60歲的男人最不需要戴錶(都有秘書提醒),但他們的錶最好。
60歲的男人膝蓋變得不好,但他們的樓層最高。

話說回來,在很多時候,我們的心態的確老了。

以前喝汽水,現在練氣功。
以前是卡奴,現在收到帳單立刻到便利商店繳款。
以前融資炒網路股,現在定時定額買海外基金。
以前吃晚飯約八點,KTV唱完還要去喝永和豆漿。現在吃飯約六點,九點不到就回家帶小孩。
以前四月分到墾丁參加「春天吶喊」,三天三夜不睡。現在四月分到深山打禪七,三天三夜不講手機。

上班時心情越來越沮喪,下班後手機越來越不會響。

越來越不知道現在在演什麼電影,越來越不認識周刊封面的女明星。

我在這些中年朋友之間,還算是活得比較年輕的。不是因為我「人老心不老」,只因為我的工作。

媒體,特別是演藝圈,是最著迷於年輕的行業。

我不是青春偶像,但我訪問青春偶像。訪問他們,當然要了解他們。同齡的朋友都在研究「納豆」,我到處打聽「黑眼豆豆」。

朋友們打開報紙看黃金的行情,我打開報紙看周杰倫跟誰在一起。

知道我常跟年輕人混,同學們聚會時會要我幫他們補習。我得拿出筆記,戰戰兢兢地解釋:「九把刀」不是廚具、「無名小站」不是奶茶店、「李準基」不是李季準、「幽魂娜娜」不是包娜娜、「同人誌」不是同盟會的報紙、「火星文」沒有出現在史蒂芬史匹伯的《ET》之中,而MSN上火紅的彎彎,並沒有演過21年前的《星星知我心》。

講這些話時我心知肚明:江山代有才人出,新一代在建築一個全新的世界,那裡面有沒有我們,沒有太大關係。

我們曾經狂飆過,那時代已經過去。現在這是他們的世界,而我們,只是借住在這裡。

老同學們聽了我的「時事報告」,常會搖搖頭、笑一笑、有點羨慕、有點不屑地轉移話題。
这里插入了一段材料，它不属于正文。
(* ===== verification/UeventWork.v ===== *)
(** * uevent: the worker pool as a queue

    The event loop fires events into the queue of
    [src/uevent/uevent_worker.c] while several workers, each between the steps
    of its turn, take tasks from it, run and finalize them.  Whatever the
    interleaving, this is a queue without an event twice: [work_step].  The
    user's functions are recorded. *)

From S2P Require Import Prelude.
From S2P Require Import MinHeap.
From S2P Require Import MinHeapInv.
From S2P Require Import MinHeapOps.
From S2P Require Import Uevent.
From S2P Require Import UeventInv.
From S2P Require Import UeventSteps.
From S2P Require Import UeventOps.
From S2P Require Import UeventAdd.
From S2P Require Import UeventApi.
From S2P Require Import UeventDel.
From S2P Require Import UeventMoves.
From S2P Require Import UeventLoop.
From S2P Require Import UeventWorker.
From S2P Require Import UeventWorkerInv.
From S2P Require Import UeventSpec.
From S2P Require Import UeventRecord.
From S2P Require Import UeventTimers.
From S2P Require Import UeventPool.
Import MinHeap (mst, mh, nodes, capacity, minheap_t, minheap_node_t).
Import Uevent UeventWorker.

(** ** The loop and the workers, step by step *)

(** A step of the event loop, or of the worker [w]. *)
Inductive pool_cmd :=
  | Fire (e : loc) (trig cron : Z)
  | Pop (w : Z)
  | Process (w : Z)
  | Finish (w : Z).

(** The task each worker holds, and whether it has been processed. *)
Abbreviation hands_t := (gmap Z (uevent_task_t * bool)).

Section system.
Context {K : Type} {Kern : Kernel K}.
Variable user_cb : Z -> loc -> Z -> Z -> Z -> M (@ust K) unit.
Variables extra debug : bool.

Definition pool_exec (c : pool_cmd) (hands : hands_t) : M (@ust K) hands_t :=
  match c with
  | Fire e trig cron => uevent_handle_ev_cb user_cb (Some e) trig cron;; mret hands
  | Pop w =>
      match hands !! w with
      | None =>
          r ← wait_and_pop_task extra debug;
          match r with GotTask t => mret (<[w := (t, false)]> hands) | _ => mret hands end
      | Some _ => mret hands
      end
  | Process w =>
      match hands !! w with
      | Some (t, false) => process_worker_task user_cb extra debug t;; mret (<[w := (t, true)]> hands)
      | _ => mret hands
      end
  | Finish w =>
      match hands !! w with
      | Some (t, true) => finalize_worker_task t;; mret (delete w hands)
      | _ => mret hands
      end
  end.

Fixpoint pool_run (l : list pool_cmd) (hands : hands_t) : M (@ust K) hands_t :=
  match l with
  | [] => mret hands
  | c :: l => hands ← pool_exec c hands; pool_run l hands
  end.

(** A turn of a worker is its three steps in a row. *)
Lemma pool_run_turn w hands s : hands !! w = None ->
  pool_run [Pop w; Process w; Finish w] hands s =
  match worker_turn user_cb extra debug s with Some (_, s') => Some (hands, s') | None => None end.
Proof.
  intros Hw. unfold pool_run, worker_turn, mbind, M_bind. cbn [pool_exec]. rewrite Hw. unfold mbind, M_bind.
  destruct (wait_and_pop_task extra debug s) as [[r s1]|]; [|done].
  destruct r as [| |t]; unfold mret, M_ret; cbn [pool_exec]; rewrite ?Hw; try done.
  rewrite lookup_insert_eq. destruct (process_worker_task _ _ _ t s1) as [[[] s2]|]; [|done].
  rewrite insert_insert_eq, lookup_insert_eq.
  destruct (finalize_worker_task t s2) as [[[] s3]|]; [|done]. by rewrite delete_insert_id.
Qed.
End system.
(* ===== verification/HTable.v ===== *)
(** * htable: the hash table of [src/htable/htable.c]

    A table is an array of buckets, each the head of an [hlist] of
    [src/list/list.h].  The [pprev] member of a node is the address of the
    pointer that points to it: a bucket of a table or the [next] member of
    another node, here a [slot].  [malloc] is an argument of the operations
    that call it; [free] removes the block. *)

From S2P Require Import Prelude.

Module HTable.

Inductive slot :=
  | Bucket (ht : loc) (i : Z)   (* &ht->buckets[i].first *)
  | NextOf (n : loc).           (* &n->next *)

#[export] Instance slot_eq_dec : EqDecision slot.
Proof. solve_decision. Defined.

Record htable_node := Node { key : Z; value : Z; hnext : option loc; pprev : slot }.
Record htable := HT { capacity : Z; buckets : list (option loc) }.
Record memory := Mem { tables : gmap loc htable; nodes : gmap loc htable_node }.

Definition get_table (ht : loc) : M memory htable := m ← gets tables; of_option (m !! ht).
Definition get_node (n : loc) : M memory htable_node := m ← gets nodes; of_option (m !! n).
Definition put_table (ht : loc) (t : htable) : M memory unit :=
  _ ← get_table ht; modify (fun m => Mem (<[ht := t]> (tables m)) (nodes m)).
Definition put_node (n : loc) (x : htable_node) : M memory unit :=
  _ ← get_node n; modify (fun m => Mem (tables m) (<[n := x]> (nodes m))).

Definition get_bucket (ht : loc) (i : Z) : M memory (option loc) :=
  t ← get_table ht; of_option (znth (buckets t) i).
Definition set_bucket (ht : loc) (i : Z) (p : option loc) : M memory unit :=
  t ← get_table ht;
  _ ← of_option (znth (buckets t) i);
  put_table ht (HT (capacity t) (zset (buckets t) i p)).

(** [*s = p] *)
Definition store_slot (s : slot) (p : option loc) : M memory unit :=
  match s with
  | Bucket ht i => set_bucket ht i p
  | NextOf n => x ← get_node n; put_node n (Node (key x) (value x) p (pprev x))
  end.

Definition set_next (n : loc) (p : option loc) : M memory unit :=
  x ← get_node n; put_node n (Node (key x) (value x) p (pprev x)).
Definition set_pprev (n : loc) (s : slot) : M memory unit :=
  x ← get_node n; put_node n (Node (key x) (value x) (hnext x) s).
Definition set_value (n : loc) (v : Z) : M memory unit :=
  x ← get_node n; put_node n (Node (key x) v (hnext x) (pprev x)).
Definition set_key (n : loc) (k : Z) : M memory unit :=
  x ← get_node n; put_node n (Node k (value x) (hnext x) (pprev x)).

Definition hlist_del (n : loc) : M memory unit :=
  x ← get_node n;
  let next := hnext x in
  let pprev := pprev x in
  store_slot pprev next;;
  match next with
  | Some next => set_pprev next pprev
  | None => mret tt
  end.

(** [hlist_add_head(n, &ht->buckets[i])] *)
Definition hlist_add_head (n ht : loc) (i : Z) : M memory unit :=
  first ← get_bucket ht i;
  set_next n first;;
  match first with
  | Some first => set_pprev first (NextOf n)
  | None => mret tt
  end;;
  set_bucket ht i (Some n);;
  set_pprev n (Bucket ht i).

(** The result is an [unsigned int]. *)
Definition htable_hash (key capacity : Z) : Z := u32 (key mod capacity).

(** The loop of [hlist_for_each_entry]. *)
Fixpoint find_loop (fuel : nat) (entry : option loc) (k : Z) : M memory (option loc) :=
  match fuel with
  | O => ub
  | S fuel =>
      match entry with
      | None => mret None
      | Some e => x ← get_node e; if key x =? k then mret (Some e) else find_loop fuel (hnext x) k
      end
  end.

Definition htable_find_node (fuel : nat) (ht : option loc) (k : Z) : M memory (option loc) :=
  match ht with
  | None => mret None
  | Some ht =>
      t ← get_table ht;
      let bucket := htable_hash k (capacity t) in
      first ← get_bucket ht bucket;
      find_loop fuel first k
  end.

(** The bytes asked for wrap at [size_t]; the array has as many buckets as the
    bytes make. *)
Definition buckets_bytes (capacity : Z) : Z := u64 (capacity * 8).

Fixpoint init_loop (fuel : nat) (ht : loc) (i : Z) : M memory unit :=
  match fuel with
  | O => ub
  | S fuel =>
      t ← get_table ht;
      if i <? capacity t then set_bucket ht i None;; init_loop fuel ht (i + 1) else mret tt
  end.

(** [malloc_ht] and [malloc_buckets] are the results of the two allocations. *)
Definition htable_create (fuel : nat) (malloc_ht : option loc) (malloc_buckets : Z -> bool) (cap : Z) :
    M memory (option loc) :=
  if cap =? 0 then mret None
  else
    match malloc_ht with
    | None => mret None
    | Some ht =>
        if malloc_buckets (buckets_bytes cap) then
          modify (fun m =>
            Mem (<[ht := HT cap (replicate (Z.to_nat (buckets_bytes cap / 8)) None)]> (tables m)) (nodes m));;
          init_loop fuel ht 0;;
          mret (Some ht)
        else mret None
    end.

Definition free_node (n : loc) : M memory unit :=
  _ ← get_node n; modify (fun m => Mem (tables m) (delete n (nodes m))).

(** [hlist_for_each_safe] over one bucket: the next pointer is read first. *)
Fixpoint free_chain (fuel : nat) (pos : option loc) : M memory unit :=
  match fuel with
  | O => ub
  | S fuel =>
      match pos with
      | None => mret tt
      | Some p => x ← get_node p; free_node p;; free_chain fuel (hnext x)
      end
  end.

Fixpoint free_buckets (fuel : nat) (chain_fuel : nat) (ht : loc) (i : Z) : M memory unit :=
  match fuel with
  | O => ub
  | S fuel =>
      t ← get_table ht;
      if i <? capacity t then
        first ← get_bucket ht i; free_chain chain_fuel first;; free_buckets fuel chain_fuel ht (i + 1)
      else mret tt
  end.

Definition htable_free (fuel chain_fuel : nat) (ht : option loc) : M memory unit :=
  match ht with
  | None => mret tt
  | Some ht =>
      free_buckets fuel chain_fuel ht 0;;
      _ ← get_table ht;
      modify (fun m => Mem (delete ht (tables m)) (nodes m))
  end.

Definition htable_set (fuel : nat) (malloc : option loc) (ht : option loc) (k v : Z) : M memory unit :=
  match ht with
  | None => mret tt
  | Some h =>
      entry ← htable_find_node fuel ht k;
      match entry with
      | Some entry => set_value entry v
      | None =>
          match malloc with
          | None => mret tt
          | Some entry =>
              modify (fun m => Mem (tables m) (<[entry := Node 0 0 None (Bucket 0 0)]> (nodes m)));;
              set_key entry k;;
              set_value entry v;;
              t ← get_table h;
              let bucket := htable_hash k (capacity t) in
              hlist_add_head entry h bucket
          end
      end
  end.

Definition htable_get (fuel : nat) (ht : option loc) (k : Z) : M memory (option Z) :=
  entry ← htable_find_node fuel ht k;
  match entry with
  | Some e => x ← get_node e; mret (Some (value x))
  | None => mret None
  end.

Definition htable_del (fuel : nat) (ht : option loc) (k : Z) : M memory unit :=
  match ht with
  | None => mret tt
  | Some _ =>
      entry ← htable_find_node fuel ht k;
      match entry with
      | Some entry => hlist_del entry;; free_node entry
      | None => mret tt
      end
  end.

End HTable.
Import HTable.

(** ** Chains *)

Definition item : Type := loc * (Z * Z).
Definition addr (x : item) : loc := fst x.
Definition ikey (x : item) : Z := fst (snd x).
Definition ival (x : item) : Z := snd (snd x).

(** The chain [c], entered by the pointer [first] stored at [s]. *)
Fixpoint chain (m : gmap loc htable_node) (s : slot) (first : option loc) (c : list item) : Prop :=
  match c with
  | [] => first = None
  | (p, (k, v)) :: c => first = Some p /\ exists nx, m !! p = Some (Node k v nx s) /\ chain m (NextOf p) nx c
  end.

Lemma chain_eq m m' s first c :
  chain m s first c -> (forall x, x ∈ addr <$> c -> m' !! x = m !! x) -> chain m' s first c.
Proof.
  revert s first. induction c as [|(p, (k, v)) c IH]; intros s first H HE; [done|].
  destruct H as (-> & nx & H1 & H2). split; [done|]. exists nx. rewrite HE by (cbn; set_solver).
  split; [done|]. apply IH; [done|]. intros x Hx. apply HE. cbn. set_solver.
Qed.

Lemma wp_get_table h t (Q : htable -> memory -> Prop) m : tables m !! h = Some t -> Q t m -> wp (get_table h) Q m.
Proof. intros H HQ. apply wp_bind, wp_gets. rewrite H. by apply wp_ret. Qed.

Lemma wp_get_node n x (Q : htable_node -> memory -> Prop) m : nodes m !! n = Some x -> Q x m -> wp (get_node n) Q m.
Proof. intros H HQ. apply wp_bind, wp_gets. rewrite H. by apply wp_ret. Qed.

Lemma wp_put_node n x y (Q : unit -> memory -> Prop) m :
  nodes m !! n = Some x -> Q tt (Mem (tables m) (<[n := y]> (nodes m))) -> wp (put_node n y) Q m.
Proof. intros H HQ. by eapply wp_bind, wp_get_node. Qed.

Lemma wp_get_bucket h i t p (Q : option loc -> memory -> Prop) m :
  tables m !! h = Some t -> znth (buckets t) i = Some p -> Q p m -> wp (get_bucket h i) Q m.
Proof. intros H Hi HQ. eapply wp_bind, wp_get_table; [done|]. rewrite Hi. by apply wp_ret. Qed.

Lemma wp_set_bucket h i t p q (Q : unit -> memory -> Prop) m :
  tables m !! h = Some t -> znth (buckets t) i = Some p ->
  Q tt (Mem (<[h := HT (capacity t) (zset (buckets t) i q)]> (tables m)) (nodes m)) -> wp (set_bucket h i q) Q m.
Proof.
  intros H Hi HQ. eapply wp_bind, wp_get_table; [done|]. rewrite Hi. apply wp_bind, wp_ret.
  by eapply wp_bind, wp_get_table.
Qed.

(** Writes one member of a node. *)
Ltac node_write := eapply wp_bind, wp_get_node; [cbn; try done|eapply wp_put_node; [cbn; try done|cbn]].

Lemma find_loop_wp k s first c fuel (Q : option loc -> memory -> Prop) m :
  chain (nodes m) s first c -> (length c < fuel)%nat ->
  Q (addr <$> List.find (fun x => ikey x =? k) c) m -> wp (find_loop fuel first k) Q m.
Proof.
  revert s first fuel. induction c as [|(p, (k', v)) c IH]; intros s first fuel H Hf HQ;
    (destruct fuel as [|fuel]; [cbn in Hf; lia|]); cbn [find_loop].
  - rewrite H. by apply wp_ret.
  - destruct H as (-> & nx & H1 & H2). apply wp_bind. eapply wp_get_node; [done|]. cbn in *.
    destruct (k' =? k); [by apply wp_ret|]. eapply IH; [done|lia|done].
Qed.

Lemma chain_lookup m s first c x :
  chain m s first c -> x ∈ c -> exists nx sl, m !! addr x = Some (Node (ikey x) (ival x) nx sl).
Proof.
  revert s first. induction c as [|(p, (k, v)) c IH]; intros s first H Hx; [by apply not_elem_of_nil in Hx|].
  destruct H as (-> & nx & H1 & H2). apply elem_of_cons in Hx as [->|Hx]; [by exists nx, s|eauto].
Qed.

Lemma NoDup_addr_cons p kv c : NoDup (addr <$> (p, kv) :: c) <-> p ∉ addr <$> c /\ NoDup (addr <$> c).
Proof. cbn. by rewrite NoDup_cons. Qed.

(** The first node's [pprev] is redirected. *)
Lemma chain_move m s s' f c x :
  chain m s (Some f) c -> m !! f = Some x -> NoDup (addr <$> c) ->
  chain (<[f := Node (key x) (value x) (hnext x) s']> m) s' (Some f) c.
Proof.
  destruct c as [|(p, (k, v)) c]; intros H Hx N; [done|]. destruct H as ([= ->] & nx & H1 & H2).
  rewrite H1 in Hx. injection Hx as <-. cbn. split; [done|]. exists nx. rewrite lookup_insert_eq. split; [done|].
  eapply chain_eq; [done|]. intros y Hy. apply lookup_insert_ne. apply NoDup_addr_cons in N as [N _]. intros <-. done.
Qed.

Lemma chain_set_value m s first c1 p k v v' c2 nx sl :
  chain m s first (c1 ++ (p, (k, v)) :: c2) -> NoDup (addr <$> c1 ++ (p, (k, v)) :: c2) ->
  m !! p = Some (Node k v nx sl) ->
  chain (<[p := Node k v' nx sl]> m) s first (c1 ++ (p, (k, v')) :: c2).
Proof.
  revert s first. induction c1 as [|(q, (kq, vq)) c1 IH]; intros s first H N Hp.
  - destruct H as (-> & nx' & H1 & H2). rewrite Hp in H1. injection H1 as -> ->. cbn. split; [done|].
    exists nx'. rewrite lookup_insert_eq. split; [done|]. eapply chain_eq; [done|].
    intros y Hy. apply lookup_insert_ne. apply NoDup_addr_cons in N as [N _]. intros <-. done.
  - destruct H as (-> & nx' & H1 & H2). rewrite <- app_comm_cons in N. apply NoDup_addr_cons in N as [N1 N2]. cbn. split; [done|]. exists nx'.
    rewrite lookup_insert_ne; [|intros <-; apply N1; rewrite fmap_app; cbn; set_solver].
    split; [done|]. by apply IH.
Qed.

(** What [hlist_del] does to the nodes that stay. *)
Definition unlinked (m m' : gmap loc htable_node) (p : loc) (nx : option loc) (sl : slot) : Prop :=
  forall x y, m !! x = Some y -> x <> p ->
    m' !! x = Some (Node (key y) (value y) (if decide (sl = NextOf x) then nx else hnext y)
                      (if decide (nx = Some x) then sl else pprev y)).

Lemma chain_unlink_tail m m' s p k v c2 nx :
  chain m s (Some p) ((p, (k, v)) :: c2) -> NoDup (addr <$> (p, (k, v)) :: c2) ->
  (forall x, x ∈ addr <$> c2 -> s <> NextOf x) ->
  m !! p = Some (Node k v nx s) -> unlinked m m' p nx s -> chain m' s nx c2.
Proof.
  intros (_ & nx' & H1 & H2) N Hs Hp U. rewrite Hp in H1. injection H1 as <-.
  apply NoDup_addr_cons in N as [N1 N2]. destruct c2 as [|(p2, (k2, v2)) c2]; [done|].
  destruct H2 as (-> & nx2 & H3 & H4). cbn. split; [done|]. exists nx2. split.
  - rewrite (U p2 _ H3); [|cbn in N1; set_solver]. cbn. by rewrite decide_False, decide_True by (try done; apply Hs; cbn; set_solver).
  - eapply chain_eq; [done|]. intros x Hx. assert (exists y, m !! x = Some y) as [y Hy].
    { apply list_elem_of_fmap in Hx as (z & -> & Hz). destruct (chain_lookup _ _ _ _ _ H4 Hz) as (? & ? & ->). eauto. }
    apply NoDup_addr_cons in N2 as [N2 _]. rewrite (U x y Hy); [|intros ->; apply N1; cbn; set_solver].
    rewrite !decide_False; [by destruct y|congruence|apply Hs; cbn; set_solver].
Qed.

Lemma chain_unlink m m' s first c1 p k v c2 nx sl :
  chain m s first (c1 ++ (p, (k, v)) :: c2) -> NoDup (addr <$> c1 ++ (p, (k, v)) :: c2) ->
  (forall x, x ∈ addr <$> c1 ++ (p, (k, v)) :: c2 -> s <> NextOf x) ->
  m !! p = Some (Node k v nx sl) -> unlinked m m' p nx sl ->
  chain m' s (if c1 then nx else first) (c1 ++ c2) /\
  match c1 with [] => sl = s /\ first = Some p | _ => exists q, q ∈ addr <$> c1 /\ sl = NextOf q end.
Proof.
  revert s first. induction c1 as [|(q, (kq, vq)) c1 IH]; intros s first H N Hs Hp U.
  - pose proof H as (-> & nx' & H1 & _). rewrite Hp in H1. injection H1 as -> ->. split; [|done].
    eapply chain_unlink_tail; try done. intros x Hx. apply Hs. cbn. set_solver.
  - destruct H as (-> & nxq & H1 & H2). rewrite <- app_comm_cons in N, Hs. apply NoDup_addr_cons in N as [N1 N2].
    assert (q <> p) by (rewrite fmap_app in N1; cbn in N1; set_solver).
    destruct (IH (NextOf q) nxq) as [A B]; try done.
    { intros x Hx [= ->]. done. }
    assert (nx <> Some q) as Hnx.
    { intros ->. clear IH A. destruct (decide (q ∈ addr <$> c2)); [apply N1; rewrite fmap_app; cbn; set_solver|].
      clear B. apply n. clear -H2 Hp N2. revert H2 N2. generalize (NextOf q) as s0, nxq as f0.
      induction c1 as [|(r, (kr, vr)) c1 IH]; cbn; intros s0 f0.
      - intros (_ & nx & Hn & Hc). rewrite Hp in Hn. injection Hn as <- _.
        destruct c2 as [|(r, (kr, vr)) c2]; [done|]. destruct Hc as ([= <-] & _). cbn. set_solver.
      - intros (_ & nx & Hn & Hc) [_ N]%NoDup_cons. by eapply IH. }
    split.
    + cbn. split; [done|]. rewrite (U q _ H1) by done. cbn. rewrite (decide_False (P := nx = Some q)) by done.
      destruct c1 as [|z c1].
      * destruct B as [-> ->]. rewrite decide_True by done. eauto.
      * destruct B as (r & Hr & ->). rewrite decide_False; [eauto|]. intros [= ->]. apply N1. rewrite fmap_app. set_solver.
    + destruct c1 as [|z c1].
      * destruct B as [-> _]. exists q. cbn. set_solver.
      * destruct B as (r & Hr & ->). exists r. cbn in *. set_solver.
Qed.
那表情我見過,20年前,當我跟父母解釋羅大佑、楊德昌、李麥克、《洛城法網》時,他們也是同樣的表情!

無形中,我們變成了我們的父母。

這聽起來像巨變,但發生也只在轉瞬之間。問任何一個中年人,他都會告訴你,大學舞會彷彿只是昨天的事。對那些還單身的中年人,大學舞會甚至可以是今晚的事。

我們的肚子大了、膽子小了,但內心很多感覺,跟青春期沒有兩樣。這是歲月最狡猾的一點:它讓你的身體和心態都老了,卻讓你的渴望依然年輕。於是我們只好找一堆老莊道理,把渴望的烈火澆熄。